Former prostitutes and groups campaigning against sex trafficking will launch an international protest against UN reports that recommend the decriminalization of pimping, brothel-keeping and the purchase of sex.
As global leaders gather in New York for the UN general assembly, the protesters claim that decriminalization of the sex trade will endanger women.
“Governments around the world look to the United Nations to determine their policy and I am dismayed that any part of the UN would call for the decriminalization of pimping and brothel-keeping,” said Lauren Hersh, the New York director of the women’s rights group Equality Now.
The pressure group is writing to Ban Ki-moon and other branches of the UN on Sunday with co-signatures from lobby groups in the UK, US and around the world.
“We don’t believe these reports’ recommendations will make women safer and decriminalization provides an attractive environment for traffickers, pimps and organized crime,” said Hersh.
Having lobbied privately in vain to change the recommendations since the reports came out last year, she is now taking an expanded protest to the secretary general.
Stella Marr, a former prostitute and founder of the US group Sex Trafficking Survivors United, said few people are prostitutes by genuine choice, too many end up murdered and the vast majority would leave the trade if they felt there was a viable alternative.
“I was sex trafficked in New York for 10 years. Decriminalization empowers punters and traffickers and perpetuates the humiliation and abuse of the young and vulnerable by the richer, older and more powerful,” she said.
The reports come from the UN Programme on HIV and Aids (UNAids), which wants to battle the disease among prostitutes by helping them demand condom use and report abuse to the police.
The UN’s Global Commission on HIV and the Law calls for countries to “repeal laws that prohibit consenting adults to buy or sell sex” and that ban “immoral earnings” and brothel-keeping, and also demands measures “to ensure safe conditions for sex workers”.
A UNAids report on the Asia-Pacific region recommends removing offenses relating to soliciting, procuring, pimping and management of brothels – but only among those in the industry voluntarily.

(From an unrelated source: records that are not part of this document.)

Lemma continues_handle r s : continues s (handle r s).2.
Proof.
  destruct r as [| |id|body|id body|id|query]; cbn [handle].
  - split_and!; simpl; [lia..|]. intros book Hin. right. exists book. auto.
  - apply continues_refl.
  - rewrite getBook_state. apply continues_refl.
  - destruct (handleValidationErrors_cases body
      (createBook (sanitize body)) s) as [-> | ->];
      [|apply continues_refl].
    destruct (createBook_cases (sanitize body) s)
      as [[-> _]|[[-> _]|[[-> _]|(t & a & g & d & _ & -> & _)]]];
      [apply continues_refl..| |].
    + split_and!; cbn [snd books nextId dateReads]; [lia..|].
      intros book Hin. right. exists book. auto.
    + split_and!; cbn [snd books nextId dateReads]; [lia..|].
      intros book [Hin|Hin]%elem_of_app.
      * right. exists book. auto.
      * apply list_elem_of_singleton in Hin as ->. left. simpl. lia.
  - destruct (handleValidationErrors_cases body
      (updateBook id (sanitize body)) s) as [-> | ->];
      [|apply continues_refl].
    destruct (updateBook_cases id (sanitize body) s)
      as [[-> _]|(k & current & Hfind &
            [[-> _]|[[-> _]|(t & a & g & d & _ & -> & _)]])];
      [apply continues_refl..|].
    apply list_find_Some in Hfind as (Hk & _ & _).
    split_and!; cbn [snd books nextId dateReads]; [lia..|].
    intros book [j Hj]%list_elem_of_lookup_1. right.
    apply list_lookup_insert_Some in Hj as [(_ & <- & _)|[_ Hj]].
    + exists current. split_and!; [by eapply list_elem_of_lookup_2|done..|].
      right. exists (dateReads s). split_and!; [lia..|done].
    + exists book. split_and!; [by eapply list_elem_of_lookup_2|auto..].
  - destruct (deleteBook_cases id s) as [[-> _]|(k & b & _ & ->)];
      [apply continues_refl|].
    split_and!; cbn [snd books nextId dateReads]; [lia..|].
    intros book Hin%list_elem_of_delete_inv. right. exists book. auto.
  - rewrite searchBooks_state. apply continues_refl.
Qed.

Lemma continues_run rs s : continues s (run rs s).2.
Proof.
  revert s. induction rs as [|r rs IH]; intros s; [apply continues_refl|].
  rewrite run_cons. cbn [snd].
  eapply continues_trans; [apply continues_handle|apply IH].
Qed.

(** X3: along any run, a record keeps its id and its createdAt for as
    long as it lives: a record found later under the same id has the same
    createdAt, and it is either the very same record or its updatedAt is
    a clock reading taken in between, hence not earlier than before when
    the clock never runs backwards. *)
Theorem createdAt_is_immutable rs0 rs book book' :
  book ∈ books (run rs0 initial).2 →
  book' ∈ books (run rs (run rs0 initial).2).2 →
  Book.id book' = Book.id book →
  Book.createdAt book' = Book.createdAt book ∧
  (book' = book ∨
   ∃ k, (dateReads (run rs0 initial).2 ≤ k)%nat ∧
        (k < dateReads (run rs (run rs0 initial).2).2)%nat ∧
        Book.updatedAt book' = now k) ∧
  (monotone now → Book.updatedAt book ≤ Book.updatedAt book').
Proof.
  intros Hin Hin' Hid.
  pose proof (wellFormed_run rs0 initial wellFormed_initial)
    as (Hids & _ & _ & Hrange & Hstamps).
  destruct (continues_run rs (run rs0 initial).2) as (_ & _ & Hcont).
  destruct (Hcont book' Hin') as [Hnew|(b & Hb & Hidb & Hc & Hu)].
  { specialize (Hrange book Hin). lia. }
  assert (b = book) as ->.
  { apply list_elem_of_lookup_1 in Hb as [i Hi].
    apply list_elem_of_lookup_1 in Hin as [j Hj].
    assert (i = j) as -> by (eapply Hids; [done..|congruence]).
    congruence. }
  split_and!; [done|done|].
  intros Hmono. destruct Hu as [->|(k & ? & _ & ->)]; [lia|].
  destruct (Hstamps book Hin) as (i & j & _ & ? & _ & ->).
  apply Hmono. lia.
Qed.

(** ** The response envelope, and what the browser makes of it *)

Lemma handle_failure r s :
  success (handle r s).1 = false →
  ((handle r s).2 = s ∨
   status (handle r s).1 = 500%nat ∧ (∃ body, r = PostBook body) ∧
   (handle r s).2 =
     {| books := books s; nextId := nextId s + 1;
        dateReads := dateReads s |}) ∧
  (status (handle r s).1 = 400%nat ∨ status (handle r s).1 = 404%nat ∨
   status (handle r s).1 = 409%nat ∨
   status (handle r s).1 = 500%nat ∧
   ∃ body, bookValidation body = [] ∧ arrayField body ∧
     (r = PostBook body ∨ ∃ id, r = PutBook id body)) ∧
  booksOf (handle r s).1 = [] ∧
  ∃ m, message (handle r s).1 = Some m ∧ m ≠ EmptyString.
Proof.
  destruct r as [| |id|body|id body|id|query]; cbn [handle].
  - done.
  - done.
  - destruct (getBook_cases id s) as [[-> _]|(? & ? & _ & ->)]; [|done].
    intros _. split_and!; [auto|auto|done|by eexists].
  - destruct (bookValidation body) eqn:Hvalid; cbn [handleValidationErrors].
    + destruct (createBook_cases (sanitize body) s)
        as [[-> _]|[[-> Harr]|[[-> Harr]|(t & a & g & d & _ & -> & _)]]];
        [| | |done]; intros _.
      * split_and!; [auto|auto|done|by eexists].
      * apply (proj1 (sanitize_arrayField body)) in Harr.
        split_and!; [auto| |done|by eexists].
        do 3 right. split; [done|]. exists body. split_and!; auto.
      * apply (proj1 (sanitize_arrayField body)) in Harr.
        split_and!; [|  |done|by eexists].
        -- right. split_and!; [done|by exists body|done].
        -- do 3 right. split; [done|]. exists body. split_and!; auto.
    + intros _. split_and!; [auto|auto|done|by eexists].
  - destruct (bookValidation body) eqn:Hvalid; cbn [handleValidationErrors].
    + destruct (updateBook_cases id (sanitize body) s)
        as [[-> _]|(? & ? & _ &
              [[-> _]|[[-> Harr]|(t & a & g & d & _ & -> & _)]])];
        [| | |done]; intros _.
      * split_and!; [auto|auto|done|by eexists].
      * split_and!; [auto|auto|done|by eexists].
      * apply (proj1 (sanitize_arrayField body)) in Harr.
        split_and!; [auto| |done|by eexists].
        do 3 right. split; [done|]. exists body. split_and!; eauto.
    + intros _. split_and!; [auto|auto|done|by eexists].
  - destruct (deleteBook_cases id s) as [[-> _]|(? & ? & _ & ->)]; [|done].
    intros _. split_and!; [auto|auto|done|by eexists].
  - unfold searchBooks. cbv zeta. destruct (JS.isEmpty _); [|done].
    intros _. split_and!; [auto|auto|done|by eexists].
Qed.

“I don’t think we’re trying to let everyone off the hook, but the reports were trying to reduce Aids. The secretary general has always taken a clear stance against all forms of human trafficking,” said Farhan Haq, a spokesman for Ban.

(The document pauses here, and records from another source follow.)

(** X8: of two calls in a row on the same voice, before any cycle,
    each of which the library would accept, the later one wins: pause then
    unpause, unpause then pause, and stop then start leave the library,
    the linked voice included, exactly as the second call alone would. *)
Theorem later_call_overrides (s : St.t) (a : Z) :
  length (St.ansnd_voices s) = 48%nat ->
  (forall b, V.linked_voice (voice s a) = Some b -> b <> Z.to_nat a /\ (b < 48)%nat) ->
  (fst (ansnd_pause_voice a s) = ANSND_ERROR_OK ->
   fst (ansnd_unpause_voice a s) = ANSND_ERROR_OK ->
   ansnd_unpause_voice a (snd (ansnd_pause_voice a s)) = ansnd_unpause_voice a s)
  /\ (fst (ansnd_unpause_voice a s) = ANSND_ERROR_OK ->
      fst (ansnd_pause_voice a s) = ANSND_ERROR_OK ->
      ansnd_pause_voice a (snd (ansnd_unpause_voice a s)) = ansnd_pause_voice a s)
  /\ (fst (ansnd_stop_voice a s) = ANSND_ERROR_OK ->
      fst (ansnd_start_voice a s) = ANSND_ERROR_OK ->
      ansnd_start_voice a (snd (ansnd_stop_voice a s)) = ansnd_start_voice a s).
Proof.
  intros Hlen Hreg.
  assert (Hpair : forall (p q : Z * St.t), fst p = fst q -> snd p = snd q -> p = q)
    by (intros [] [] ? ?; simpl in *; congruence).
  split; [|split].
  - intros H1 H2. rewrite (pause_voice_state s a H1).
    pose proof (proj1 (unpause_voice_ok s a) H2) as (Hi & Hs & Ha & Hu & Hc).
    destruct (later_call_wins s a pause_flags unpause_flags Hlen Ha Hreg
                ltac:(reflexivity) unpause_after_pause) as [Hv Hst].
    fold (mirrored pause_flags a s) in Hv, Hst.
    fold (mirrored unpause_flags a (mirrored pause_flags a s)) in Hst.
    fold (mirrored unpause_flags a s) in Hst.
    destruct (globals_on_linked (V.linked_voice (voice s a)) pause_flags (Z.to_nat a)
                (pause_flags (voice s a)) s) as [Hi' Hs'].
    fold (mirrored pause_flags a s) in Hi', Hs'.
    assert (Hok : fst (ansnd_unpause_voice a (mirrored pause_flags a s)) = ANSND_ERROR_OK).
    { apply unpause_voice_ok. rewrite Hi', Hs', Hv.
      repeat split; try assumption; try lia; simpl; flag_bits; assumption. }
    apply Hpair; [congruence|].
    now rewrite (unpause_voice_state _ a Hok), (unpause_voice_state s a H2).
  - intros H1 H2. rewrite (unpause_voice_state s a H1).
    pose proof (proj1 (pause_voice_ok s a) H2) as (Hi & Ha & Hu & Hc).
    destruct (later_call_wins s a unpause_flags pause_flags Hlen Ha Hreg
                ltac:(reflexivity) pause_after_unpause) as [Hv Hst].
    fold (mirrored unpause_flags a s) in Hv, Hst.
    fold (mirrored pause_flags a (mirrored unpause_flags a s)) in Hst.
    fold (mirrored pause_flags a s) in Hst.
    destruct (globals_on_linked (V.linked_voice (voice s a)) unpause_flags (Z.to_nat a)
                (unpause_flags (voice s a)) s) as [Hi' Hs'].
    fold (mirrored unpause_flags a s) in Hi', Hs'.
    assert (Hok : fst (ansnd_pause_voice a (mirrored unpause_flags a s)) = ANSND_ERROR_OK).
    { apply pause_voice_ok. rewrite Hi', Hv.
      repeat split; try assumption; try lia; simpl; flag_bits; assumption. }
    apply Hpair; [congruence|].
    now rewrite (pause_voice_state _ a Hok), (pause_voice_state s a H2).
  - intros H1 H2. rewrite (stop_voice_state s a H1).
    pose proof (proj1 (start_voice_ok s a) H2) as (Hi & Hs & Ha & Hu & Hc & Hg).
    destruct (later_call_wins s a stop_flags start_flags Hlen Ha Hreg
                ltac:(reflexivity) start_after_stop) as [Hv Hst].
    fold (mirrored stop_flags a s) in Hv, Hst.
    fold (mirrored start_flags a (mirrored stop_flags a s)) in Hst.
    fold (mirrored start_flags a s) in Hst.
    destruct (globals_on_linked (V.linked_voice (voice s a)) stop_flags (Z.to_nat a)
                (stop_flags (voice s a)) s) as [Hi' Hs'].
    fold (mirrored stop_flags a s) in Hi', Hs'.
    assert (Hok : fst (ansnd_start_voice a (mirrored stop_flags a s)) = ANSND_ERROR_OK).
    { apply start_voice_ok. rewrite Hi', Hs', Hv.
      repeat split; try assumption; try lia; simpl; flag_bits; assumption. }
    apply Hpair; [congruence|].
    now rewrite (start_voice_state _ a Hok), (start_voice_state s a H2).
Qed.

Lemma set_voice_pitch_ok (hw : platform) (s : St.t) (a : Z) (pitch : f32) :
  fst (ansnd_set_voice_pitch hw a pitch s) = ANSND_ERROR_OK <->
  St.ansnd_library_initialized s = true /\ 0 <= a < 48
  /\ flag_set (V.flags (voice s a)) VOICE_FLAG_USED = true
  /\ flag_set (V.flags (voice s a)) VOICE_FLAG_CONFIGURED = true
  /\ flag_set (V.flags (voice s a)) VOICE_FLAG_RUNNING = false
  /\ invalid_samplerate hw (St.ansnd_output_samplerate s) (V.samplerate (voice s a)) pitch
     = false.
Proof.
  unfold ansnd_set_voice_pitch. rewrite <- in_range. cbv zeta.
  destruct (St.ansnd_library_initialized s), ((a <? 0) || (ANSND_MAX_VOICES <=? a)),
    (flag_set (V.flags (voice s a)) VOICE_FLAG_USED),
    (flag_set (V.flags (voice s a)) VOICE_FLAG_CONFIGURED),
    (flag_set (V.flags (voice s a)) VOICE_FLAG_RUNNING),
    (invalid_samplerate hw (St.ansnd_output_samplerate s) (V.samplerate (voice s a)) pitch);
    cbn;
    (split; [intros H; try discriminate H; now repeat split
            |intros (H1 & H2 & H3 & H4 & H5 & H6); try discriminate; reflexivity]).
Qed.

A London School of Economics report last year by a development professor, Eric Neumayer, claimed that legalisation of prostitution in the Netherlands, Germany and New Zealand and the subsequent growth in demand had led to increases in human trafficking, or coercion of people into the industry. The report called this “the dark side of globalisation”.
But a statement from UNAids disputed that its recommendations would put women at risk.
“We do not view sex work as the same as trafficking or sexual exploitation, which are clear human rights abuses and crimes,” said the statement.
In the UK, individual consenting adults are allowed to buy and sell sexual services but activities such as organizing prostitution, kerb-crawling and soliciting in public places are illegal.
Groups co-signing Equality Now’s letters to Ban and UNAids include Eaves, the British pressure group against violence and trafficking; Barnardos Ireland; the Coalition Against Trafficking in Women in the US, Philippines and Australia; the Social Democratic Party in Denmark; and anti-trafficking organizations in Canada, South Africa, India, Italy, France and Japan.
A Dutch government report in 2007 found that, despite prostitution being legal and regulated in the Netherlands, prostitutes’ emotional well being was lower than pre-legalisation and “the use of sedatives has increased”.
The LSE report concluded that since 1999, when Sweden decriminalized prostitutes selling sex but cracked down on men buying sex, the illegal trafficking of women into the country to meet demand had dropped below 400 a year, while it was four times that in Denmark and was more than 15,000 women a year in Finland, where laws are more lax.
While acknowledging reluctantly that it would be tough ever to stamp out prostitution, Hersh insisted that prosecuting clients was the most effective route, along with funding exit strategies for prostitutes into housing, job training and related services.
“If you eliminate demand you are going to reduce exploitation and sex trafficking. It’s as much about prevention as anything else in the hope that fewer women and girls are going to end up in prostitution in future,” she said.